• _Collected data_:
|---|

(** * skill-manager: the scanner, the grouper, the installer, the
      configuration and the command line of [src/index.js], embedded in
      Rocq.

    Strings are JavaScript strings: sequences of UTF-16 code units.  The file
    system is one tree of files and directories that the scanner reads and the
    installer updates.  Paths handed to the file system are kept as their
    lists of segments; the category of a skill is the string the program
    builds with [path.join] (POSIX separator). *)

From Stdlib Require Import String Ascii.
From Stdlib Require Import List NArith Bool Arith Lia Permutation Sorted.
Import ListNotations.
Local Open Scope list_scope.

(** ** JavaScript strings *)

Definition jsstring := list N.

(** An ASCII literal as a JavaScript string. *)
Definition js (s : string) : jsstring :=
  map N_of_ascii (list_ascii_of_string s).

Fixpoint strEqb (a b : jsstring) : bool :=
  match a, b with
  | [], [] => true
  | x :: a', y :: b' => N.eqb x y && strEqb a' b'
  | _, _ => false
  end.

(** Comparison of two strings by code units, as the default comparator of
    [Array.prototype.sort] does. *)
Fixpoint strLeb (a b : jsstring) : bool :=
  match a, b with
  | [], _ => true
  | _ :: _, [] => false
  | x :: a', y :: b' =>
      if N.ltb x y then true
      else if N.eqb x y then strLeb a' b' else false
  end.

Definition isEmpty (s : jsstring) : bool :=
  match s with [] => true | _ :: _ => false end.

(** ECMAScript LineTerminator: LF, CR, LS, PS. *)
Definition isLineTerminator (c : N) : bool :=
  (c =? 10)%N || (c =? 13)%N || (c =? 0x2028)%N || (c =? 0x2029)%N.

(** ECMAScript WhiteSpace: TAB, VT, FF, ZWNBSP and the space separators. *)
Definition isWhiteSpace (c : N) : bool :=
  (c =? 9)%N || (c =? 11)%N || (c =? 12)%N || (c =? 32)%N || (c =? 0xA0)%N
  || (c =? 0x1680)%N || ((0x2000 <=? c)%N && (c <=? 0x200A)%N)
  || (c =? 0x202F)%N || (c =? 0x205F)%N || (c =? 0x3000)%N
  || (c =? 0xFEFF)%N.

(** The class [\s], which is also what [String.prototype.trim] strips. *)
Definition isSpace (c : N) : bool := isWhiteSpace c || isLineTerminator c.

(** The class [.] without the [s] flag. *)
Definition isDot (c : N) : bool := negb (isLineTerminator c).

Fixpoint trimStart (s : jsstring) : jsstring :=
  match s with
  | c :: s' => if isSpace c then trimStart s' else s
  | [] => []
  end.

Definition trimEnd (s : jsstring) : jsstring := rev (trimStart (rev s)).

Definition trim (s : jsstring) : jsstring := trimEnd (trimStart s).

(** [s.substring(0, n)] *)
Definition substring0 (n : nat) (s : jsstring) : jsstring := firstn n s.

|---|

• _ACTIVITY_:
Each record must be restated word for word, including the last line.

• _OUTPUT FOR THIS EXERCISE_:
(** * skill-manager: the scanner, the grouper, the installer, the
      configuration and the command line of [src/index.js], embedded in
      Rocq.

    Strings are JavaScript strings: sequences of UTF-16 code units.  The file
    system is one tree of files and directories that the scanner reads and the
    installer updates.  Paths handed to the file system are kept as their
    lists of segments; the category of a skill is the string the program
    builds with [path.join] (POSIX separator). *)

From Stdlib Require Import String Ascii.
From Stdlib Require Import List NArith Bool Arith Lia Permutation Sorted.
Import ListNotations.
Local Open Scope list_scope.

(** ** JavaScript strings *)

Definition jsstring := list N.

(** An ASCII literal as a JavaScript string. *)
Definition js (s : string) : jsstring :=
  map N_of_ascii (list_ascii_of_string s).

Fixpoint strEqb (a b : jsstring) : bool :=
  match a, b with
  | [], [] => true
  | x :: a', y :: b' => N.eqb x y && strEqb a' b'
  | _, _ => false
  end.

(** Comparison of two strings by code units, as the default comparator of
    [Array.prototype.sort] does. *)
Fixpoint strLeb (a b : jsstring) : bool :=
  match a, b with
  | [], _ => true
  | _ :: _, [] => false
  | x :: a', y :: b' =>
      if N.ltb x y then true
      else if N.eqb x y then strLeb a' b' else false
  end.

Definition isEmpty (s : jsstring) : bool :=
  match s with [] => true | _ :: _ => false end.

(** ECMAScript LineTerminator: LF, CR, LS, PS. *)
Definition isLineTerminator (c : N) : bool :=
  (c =? 10)%N || (c =? 13)%N || (c =? 0x2028)%N || (c =? 0x2029)%N.

(** ECMAScript WhiteSpace: TAB, VT, FF, ZWNBSP and the space separators. *)
Definition isWhiteSpace (c : N) : bool :=
  (c =? 9)%N || (c =? 11)%N || (c =? 12)%N || (c =? 32)%N || (c =? 0xA0)%N
  || (c =? 0x1680)%N || ((0x2000 <=? c)%N && (c <=? 0x200A)%N)
  || (c =? 0x202F)%N || (c =? 0x205F)%N || (c =? 0x3000)%N
  || (c =? 0xFEFF)%N.

(** The class [\s], which is also what [String.prototype.trim] strips. *)
Definition isSpace (c : N) : bool := isWhiteSpace c || isLineTerminator c.

(** The class [.] without the [s] flag. *)
Definition isDot (c : N) : bool := negb (isLineTerminator c).

Fixpoint trimStart (s : jsstring) : jsstring :=
  match s with
  | c :: s' => if isSpace c then trimStart s' else s
  | [] => []
  end.

Definition trimEnd (s : jsstring) : jsstring := rev (trimStart (rev s)).

Definition trim (s : jsstring) : jsstring := trimEnd (trimStart s).

(** [s.substring(0, n)] *)
Definition substring0 (n : nat) (s : jsstring) : jsstring := firstn n s.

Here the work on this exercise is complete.